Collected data
▬▬▬▬▬▬▬▬▬▬

(* ===== verification/ControllerDisk.v ===== *)
(** The incident controller on its two files: the calls to the state store and
    to the target store run on the disk of [FileModel], every other component
    is arbitrary ([other]). *)

From S2P Require Import Prelude Severity FileModel AtomicWriter AtomicFacts StateStore ResponseMode TargetStore Effects Controller ControllerFacts.
Open Scope list_scope.

(** * Which calls a program makes *)

Definition state_mutation (c : Call) : bool :=
  match c with StateRaise _ | StateClear | StateEncode => true | _ => false end.

(** The program never changes the state file. *)
Definition spares_state {A} (p : Ctrl A) : Prop :=
  ∀ h s, hoare resp (λ _ c, state_mutation c = false) h s p (λ _ _ _, True).

Lemma spares_bind {A B} (m : Ctrl A) (f : A → Ctrl B) : spares_state m → (∀ a, spares_state (f a)) → spares_state (sbind m f).
Proof. intros Hm Hf h s. apply hoare_bind. eapply hoare_mono; [apply Hm|]. intros h' s' a _. apply Hf. Qed.
Lemma spares_ret {A} (a : A) : spares_state (ret a).
Proof. by intros h s. Qed.
Lemma spares_get : spares_state get.
Proof. by intros h s. Qed.
Lemma spares_modify f : spares_state (modify f).
Proof. by intros h s. Qed.
Lemma spares_call c : state_mutation c = false → spares_state (call c).
Proof. intros Hc h s. by apply hoare_call. Qed.

Ltac spares_tac := repeat match goal with
  | |- spares_state (sbind _ _) => apply spares_bind; [|intros ?]
  | |- spares_state (ret _) => apply spares_ret
  | |- spares_state get => apply spares_get
  | |- spares_state (modify _) => apply spares_modify
  | |- spares_state (call _) => apply spares_call; reflexivity
  | |- spares_state (if ?b then _ else _) => destruct b
  | |- spares_state (match ?x with _ => _ end) => destruct x
  end.

Lemma spares_select severity sessions : spares_state (select_sessions severity sessions).
Proof. induction sessions; cbn [select_sessions]; spares_tac; done. Qed.
Lemma spares_terminate sessions : spares_state (terminate_sessions sessions).
Proof. induction sessions; cbn [terminate_sessions]; spares_tac; done. Qed.
Lemma spares_rearm obligations : spares_state (rearm obligations).
Proof. induction obligations; cbn [rearm]; spares_tac; done. Qed.
Lemma spares_discharge obligations : spares_state (discharge obligations).
Proof. induction obligations; cbn [discharge]; spares_tac; done. Qed.
Lemma spares_contain_sessions severity : spares_state (contain_sessions severity).
Proof.
  unfold contain_sessions, registerSessionTargets. spares_tac; first [apply spares_select|apply spares_terminate].
Qed.
Lemma spares_contain_users usable : spares_state (contain_users usable).
Proof.
  unfold contain_users, contain_registered, persist_rearmed. spares_tac; first [apply spares_rearm|apply spares_discharge].
Qed.
Lemma spares_containment w severity allow : spares_state (applyContainment w severity allow).
Proof.
  unfold applyContainment, verify_gate, release_containment, contain_network, prepareActiveTargetStore, finish_containment.
  spares_tac; first [apply spares_contain_sessions|apply spares_contain_users].
Qed.
Lemma spares_settle mode severity : spares_state (settleNonActiveMode mode severity).
Proof. unfold settleNonActiveMode. spares_tac. Qed.
Lemma spares_audit w event result source reason : spares_state (recordAudit w event result source reason).
Proof. unfold recordAudit. spares_tac. Qed.
Lemma spares_notify w severity reason : spares_state (notifySeverity w severity reason).
Proof. unfold notifySeverity. spares_tac. Qed.
(* ===== verification/Reporter.v ===== *)
(** From failed policies to the incident (fic/src/incident/
    PolicyIncidentReporter): the finished report of an execution is inspected
    and the controller is asked once for the worst severity that the failed
    policies declare. *)

From S2P Require Import Prelude Logger Severity PolicyValue ConfigFile PolicyModel Registry DependencyGraph Planner FileModel AtomicWriter AtomicFacts StateStore ResponseMode TargetStore Effects Controller ControllerFacts ControllerDisk.
Open Scope string_scope.
Open Scope list_scope.
Open Scope prog_scope.

(** * The reporter *)

Record Activation := mkActivation {
  a_severity : IncidentSeverity;
  a_source : IncidentSource;
  a_message : string;
  a_origin : PolicyFailureOrigin
}.

(** ["module/submodule/policy"], the second sort key. *)
Definition activation_ref (a : Activation) : string :=
  src_policyModule (a_source a) +:+ "/" +:+ src_policySubmodule (a_source a) +:+ "/" +:+ src_policyName (a_source a).

(** The comparison of the sort. Activations with equal keys may come in any
    order; the model keeps them as they came. *)
Definition activation_key (a : Activation) : Z * string := (severity_int (a_severity a), activation_ref a).
Definition activation_le (a b : Activation) : Prop := cle (activation_key a) (activation_key b).
#[export] Instance activation_le_dec a b : Decision (activation_le a b).
Proof. apply cle_dec. Defined.

Section reporter.
Context {W : Type} `{JsonArrays}.
Implicit Types reg : PolicyRegistry W.

(** What one result contributes. The severity of a policy that reacts always
    converts. *)
Definition activation_of reg (r : PolicyApplyResult) : option Activation :=
  if bool_decide (PolicyModel.status r ≠ Failed) then None
  else match findPolicy reg (result_ref r) with
  | None => None
  | Some policy =>
      if negb (isEnabled policy) then None
      else if negb (violationSeverityReacts (getViolationSeverity policy)) then None
      else match violationSeverityToIncidentSeverity (getViolationSeverity policy) with
           | Exn _ => None
           | Val severity =>
               Some (mkActivation severity
                 (mkSource "policy" (res_moduleName r) (res_submoduleName r) (res_policyName r) ""
                    (policyFailureOriginToString (failureOrigin r)))
                 (message r) (failureOrigin r))
           end
  end.

Definition worst (activations : list Activation) : IncidentSeverity :=
  foldl (λ s a, maxIncidentSeverity s (a_severity a)) Unlocked activations.

Definition activation_text (a : Activation) : string :=
  "; " +:+ activation_ref a +:+ " failed (" +:+ policyFailureOriginToString (a_origin a) +:+ "): " +:+ a_message a.
Definition activation_detail (reason : string) (activations : list Activation) : string :=
  foldl (λ d a, d +:+ activation_text a) reason activations.

Definition report (wiring : Wiring) reg (summary : PolicyApplySummary) (reason : string) : Ctrl IncidentSeverity :=
  match omap (activation_of reg) (results summary) with
  | [] => st ← Controller.status wiring; ret (st_severity st)
  | first :: rest =>
      let activations := merge_sort activation_le (first :: rest) in
      raised ← raise wiring (worst activations) (a_source (default first (last activations)))
                 (activation_detail reason activations);
      ret (r_effective raised)
  end.
End reporter.

(** * Facts *)

#[export] Instance activation_le_total : Total activation_le.
Proof. intros a b. apply (total cle). Qed.
#[export] Instance activation_le_trans : Transitive activation_le.
Proof. intros a b c. apply cle_trans. Qed.

Lemma worst_bound activations a : a ∈ activations → sev_le (a_severity a) (worst activations).
Proof.
  unfold worst. intros Ha. generalize Unlocked. induction activations as [|b l IH]; intros s; [by inversion Ha|].
  apply elem_of_cons in Ha as [<-|Ha]; simpl; [|by apply IH].
  transitivity (maxIncidentSeverity s (a_severity a)); [apply sev_le_max_r|]. clear IH.
  generalize (maxIncidentSeverity s (a_severity a)) as t. induction l as [|c l IH]; intros t; simpl; [reflexivity|].
  transitivity (maxIncidentSeverity t (a_severity c)); [apply sev_le_max_l|apply IH].
Qed.

Lemma worst_attained activations : activations ≠ [] → ∃ a, a ∈ activations ∧ a_severity a = worst activations.
Proof.
  unfold worst. destruct activations as [|a l]; [done|]. intros _. simpl. rewrite max_unlocked_l.
  revert a. induction l as [|b l IH]; intros a; simpl; [exists a; split; [by left|done]|].
  destruct (IH (if incidentSeverityLess (a_severity a) (a_severity b) then b else a)) as (c & Hc & Heq).
  exists c. split.
  - apply elem_of_cons in Hc as [->|Hc]; [|by do 2 right]. destruct (incidentSeverityLess _ _); [right; by left|by left].
  - rewrite Heq. f_equal. unfold maxIncidentSeverity. by destruct (incidentSeverityLess _ _).
Qed.

(** Two sorted arrangements of the same activations with different keys are
    the same list. *)
Lemma sorted_unique l l' : StronglySorted activation_le l → StronglySorted activation_le l' →
  NoDup (activation_key <$> l) → l ≡ₚ l' → l = l'.
Proof.
  revert l'. induction l as [|a l IH]; intros l' Hs Hs' Hnd Hp.
  - by apply Permutation_nil_l in Hp.
  - destruct l' as [|b l']; [by apply symmetry, Permutation_nil_cons in Hp|].
    apply StronglySorted_inv in Hs as [Hs Ha]. apply StronglySorted_inv in Hs' as [Hs' Hb].
    assert (a = b) as <-.
    { assert (b ∈ a :: l) as Hba by (rewrite Hp; by left). assert (a ∈ b :: l') as Hab by (rewrite <-Hp; by left).
      apply elem_of_cons in Hba as [->|Hba]; [done|]. apply elem_of_cons in Hab as [->|Hab]; [done|].
      rewrite Forall_forall in Ha, Hb. simpl in Hnd. apply NoDup_cons in Hnd as [Hnin _]. exfalso. apply Hnin.
      replace (activation_key a) with (activation_key b); [by apply list_elem_of_fmap_2|].
      apply (anti_symm cle); [by apply Hb|by apply Ha]. }
    f_equal. apply IH; [done|done|by inversion Hnd|by apply Permutation_cons_inv in Hp].
Qed.

Section facts.
Context {W : Type} `{JsonArrays}.
Implicit Types reg : PolicyRegistry W.

Lemma activation_of_failed reg r policy severity :
  PolicyModel.status r = Failed → findPolicy reg (result_ref r) = Some policy → isEnabled policy = true →
  violationSeverityToIncidentSeverity (getViolationSeverity policy) = Val severity →
  ∃ a, activation_of reg r = Some a ∧ a_severity a = severity.
Proof.
  intros Hst Hf He Hsev. unfold activation_of. rewrite bool_decide_eq_false_2 by naive_solver. rewrite Hf, He. simpl.
  assert (violationSeverityReacts (getViolationSeverity policy) = true) as ->.
  { unfold violationSeverityToIncidentSeverity in Hsev. by destruct (violationSeverityReacts _). }
  simpl. rewrite Hsev. by eexists.
Qed.

Lemma report_spec wiring reg summary reason s a :
  a ∈ omap (activation_of reg) (results summary) →
  ∃ requested, sev_le (a_severity a) requested ∧
    hoare resp (raises_once requested) [] s (report wiring reg summary reason)
      (λ h s' severity, ∃ r, raise_backed requested h s' r ∧ severity = r_effective r).
Proof.
  intros Ha. unfold report. destruct (omap _ _) as [|first rest] eqn:Hl; [by inversion Ha|].
  set (activations := merge_sort activation_le (first :: rest)). exists (worst activations). split.
  { apply worst_bound. unfold activations. by rewrite merge_sort_Permutation. }
  apply hoare_bind. eapply hoare_mono; [apply raise_once_backed|]. intros h s' r Hr. apply hoare_ret. eauto.
Qed.
End facts.

(** What a raise that was not ignored did to the disk. *)
Lemma raise_reached state_path severity requested d0 X h e s r :
  sev_le severity requested → raise_backed requested h s r → raise_inv (X := X) state_path requested d0 h e → r_ignoredByMode r = false →
  (∃ requested (answer : RaiseResult), sev_le severity requested ∧ Ev (StateRaise requested) answer ∈ h ∧
     if durable answer then
       r_effective r = effectiveSeverity answer ∧ sev_le severity (r_effective r) ∧
       (escalated answer = true ∨ settled d0 state_path → ∀ s', may_be (w_disk e.1) state_path s' → s' = r_effective r)
     else r_effective r = Isolate) ∨
  (∃ answer : RaiseResult, Ev (resp := resp) StateEncode answer ∈ h ∧ r_effective r = Isolate ∧
     (durable answer = true → ∀ s', may_be (w_disk e.1) state_path s' → s' = Isolate)).
Proof.
  intros Hle Hback HI Hign. destruct (rb_tried _ _ _ _ Hback Hign) as [(y & Hy & Hey)|(y & Hy & Hey)].
  - left. exists requested, y. split_and!; [done|done|]. destruct (durable y) eqn:Hd; [|done].
    destruct (ri_raised _ _ _ _ _ HI _ y Hy eq_refl Hd) as [Hq Hall]. rewrite Hey. split_and!; [done|by transitivity requested|].
    intros Hcase. apply Hall. destruct Hcase; auto.
  - right. exists y. split_and!; [done|done|]. intros Hd. by apply (ri_encoded _ _ _ _ _ HI y).
Qed.

(** * Properties *)


(** The order of the results does not matter: two summaries with the same
    results in any order are reported by the same calls, with the same severity,
    source and text, provided no two results have the same written reference. *)
Theorem report_order_independent {W} `{JsonArrays} wiring (reg : PolicyRegistry W) summary summary' reason :
  results summary ≡ₚ results summary' →
  NoDup ((λ r, res_moduleName r +:+ "/" +:+ res_submoduleName r +:+ "/" +:+ res_policyName r) <$> results summary) →
  report wiring reg summary reason = report wiring reg summary' reason.
Proof.
  intros Hp Hnd. set (text := λ r, _) in Hnd.
  assert (omap (activation_of reg) (results summary) ≡ₚ omap (activation_of reg) (results summary')) as Hl by (by rewrite Hp).
  assert (∀ r a, activation_of reg r = Some a → activation_ref a = text r) as Htext.
  { intros r a. unfold activation_of. repeat case_match; try done. by intros [= <-]. }
  assert (NoDup (activation_key <$> omap (activation_of reg) (results summary))) as Hkeys.
  { apply (NoDup_fmap_1 snd). rewrite <-list_fmap_compose. revert Hnd. clear -Htext. induction (results summary) as [|r l IH]; [done|].
    simpl. intros [Hr Hl]%NoDup_cons. destruct (activation_of reg r) as [a|] eqn:Ha; simpl; [|auto].
    apply NoDup_cons. split; [|auto]. intros (b & Hb & (r' & Hr' & Hact)%list_elem_of_omap)%list_elem_of_fmap.
    simpl in Hb. rewrite (Htext _ _ Ha), (Htext _ _ Hact) in Hb. apply Hr. rewrite Hb. by apply list_elem_of_fmap_2. }
  unfold report. destruct (omap _ (results summary)) as [|a l] eqn:E, (omap _ (results summary')) as [|a' l'] eqn:E'.
  - done.
  - by apply Permutation_nil_cons in Hl.
  - by apply symmetry, Permutation_nil_cons in Hl.
  - assert (merge_sort activation_le (a :: l) = merge_sort activation_le (a' :: l')) as Hs.
    { pose proof (merge_sort_Permutation activation_le (a :: l)) as H1.
      pose proof (merge_sort_Permutation activation_le (a' :: l')) as H2.
      apply sorted_unique; [by apply (StronglySorted_merge_sort _)..| |].
      - by rewrite H1.
      - by rewrite H1, H2. }
    rewrite Hs. destruct (last (merge_sort activation_le (a' :: l'))) as [z|] eqn:Hlast; [done|].
    apply last_None in Hlast. pose proof (merge_sort_Permutation activation_le (a' :: l')) as Hm.
    rewrite Hlast in Hm. by apply Permutation_nil_cons in Hm.
Qed.

(** * Witnesses *)

Definition broken_chain_state := final_state (run_sample chain_broken [ref_a] ∅).

Lemma broken_chain_runs :
  @execute _ binary_json still_clock chain_broken None (mkRequest [ref_a] ∅) [] = Some (Val broken_chain_state).
Proof. vm_compute. reflexivity. Qed.

Definition broken_policy := default (sample_policy ref_a true [] true) (findPolicy chain_broken ref_a).

Definition broken_chain_reported :=
  run resp (disk_handle "state" "targets" 7 booted)
    (report all_wired chain_broken (ps_summary broken_chain_state) "scheduled" initial_ctl) [] (two_disk, tt).

(** The calls of that report: not switched off, raised durably and upwards. *)
Definition raised_well (e : event resp) : bool :=
  match e with
  | Ev ResolveMode (Some m) => negb (bool_decide (response_mode m = ModeOff))
  | Ev (StateRaise _) y => durable y && escalated y
  | Ev StateEncode _ => false
  | _ => true
  end.
Lemma broken_chain_raised_well : forallb raised_well broken_chain_reported.1.2 = true.
Proof. vm_compute. reflexivity. Qed.


Lemma report_order_independent_witness :
  results (ps_summary broken_chain_state) ≠ reverse (results (ps_summary broken_chain_state)) ∧
  report all_wired chain_broken (ps_summary broken_chain_state) "scheduled" =
  report all_wired chain_broken (mkSummary (reverse (results (ps_summary broken_chain_state))) []) "scheduled".
Proof.
  split; [vm_compute; discriminate|].
  apply (@report_order_independent _ binary_json all_wired chain_broken (ps_summary broken_chain_state)
    (mkSummary (reverse (results (ps_summary broken_chain_state))) []) "scheduled").
  - simpl. by rewrite reverse_Permutation.
  - apply (bool_decide_unpack _). vm_compute. exact I.
Defined.
(* ===== verification/DeviceDb.v ===== *)
(** The device database (fic-common/fic-device-db/src/DB.cpp): its tables and
    the effect of each statement the program executes on them.

    A table is the list of its rows in rowid order, the order in which SQLite
    visits both the table and the entries of an index with equal keys. The
    constraints and triggers of the schema are part of the statements: CHECK and
    FOREIGN KEY constraints refuse them, deletions cascade, and the triggers
    count revisions. A NULL parent is stored as -1, as [resultToDeviceInfo]
    reads it. [now] is CURRENT_TIMESTAMP. Errors of SQLite itself are in
    [DeviceLifecycle], which runs these statements in transactions. *)

From S2P Require Import Prelude DeviceData.
Open Scope string_scope.
Open Scope list_scope.
Open Scope Z_scope.

(** * Tables *)

Record DeviceEvent := mkEvent {
  ev_id : Z;
  ev_device_id : Z;
  event_type : string;
  event_result : string;
  event_details : string;
  ev_created_at : string
}.

Record Tables := mkTables {
  devices : list DeviceInfo;
  attribute_rows : smap Z DeviceIdentityTerms;
  events : list DeviceEvent;
  next_device : Z;
  next_event : Z;
  tree_revision : Z;
  desired_revision : Z;
  active_revision : Z;
  categories : DeviceCategoryPolicyState
}.

Definition with_devices (l : list DeviceInfo) (t : Tables) : Tables :=
  mkTables l (attribute_rows t) (events t) (next_device t) (next_event t) (tree_revision t) (desired_revision t)
    (active_revision t) (categories t).
Definition with_attributes (a : smap Z DeviceIdentityTerms) (t : Tables) : Tables :=
  mkTables (devices t) a (events t) (next_device t) (next_event t) (tree_revision t) (desired_revision t)
    (active_revision t) (categories t).
Definition with_events (l : list DeviceEvent) (t : Tables) : Tables :=
  mkTables (devices t) (attribute_rows t) l (next_device t) (next_event t) (tree_revision t) (desired_revision t)
    (active_revision t) (categories t).
Definition with_sequences (device event : Z) (t : Tables) : Tables :=
  mkTables (devices t) (attribute_rows t) (events t) device event (tree_revision t) (desired_revision t)
    (active_revision t) (categories t).
Definition with_revisions (tree desired active : Z) (t : Tables) : Tables :=
  mkTables (devices t) (attribute_rows t) (events t) (next_device t) (next_event t) tree desired active (categories t).
Definition with_categories (c : DeviceCategoryPolicyState) (t : Tables) : Tables :=
  mkTables (devices t) (attribute_rows t) (events t) (next_device t) (next_event t) (tree_revision t) (desired_revision t)
    (active_revision t) c.

(** The triggers [device_tree_revision_*] and [device_policy_revision_*]. *)
Definition bump_tree (n : nat) (t : Tables) : Tables :=
  with_revisions (tree_revision t + Z.of_nat n) (desired_revision t) (active_revision t) t.
Definition bump_desired (n : nat) (t : Tables) : Tables :=
  with_revisions (tree_revision t) (desired_revision t + Z.of_nat n) (active_revision t) t.

(** * Queries *)

Definition first_device (P : DeviceInfo → bool) (t : Tables) : DeviceInfo := default no_device (head (filter P (devices t))).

▬▬▬▬▬▬▬▬▬▬

## PROBLEM DESCRIPTION
Search the entries for the word "requested" and copy every line that has it.

## FINAL ANSWER
  ∃ requested, sev_le (a_severity a) requested ∧
    hoare resp (raises_once requested) [] s (report wiring reg summary reason)
      (λ h s' severity, ∃ r, raise_backed requested h s' r ∧ severity = r_effective r).
Lemma raise_reached state_path severity requested d0 X h e s r :
  sev_le severity requested → raise_backed requested h s r → raise_inv (X := X) state_path requested d0 h e → r_ignoredByMode r = false →
  (∃ requested (answer : RaiseResult), sev_le severity requested ∧ Ev (StateRaise requested) answer ∈ h ∧
  - left. exists requested, y. split_and!; [done|done|]. destruct (durable y) eqn:Hd; [|done].
    destruct (ri_raised _ _ _ _ _ HI _ y Hy eq_refl Hd) as [Hq Hall]. rewrite Hey. split_and!; [done|by transitivity requested|].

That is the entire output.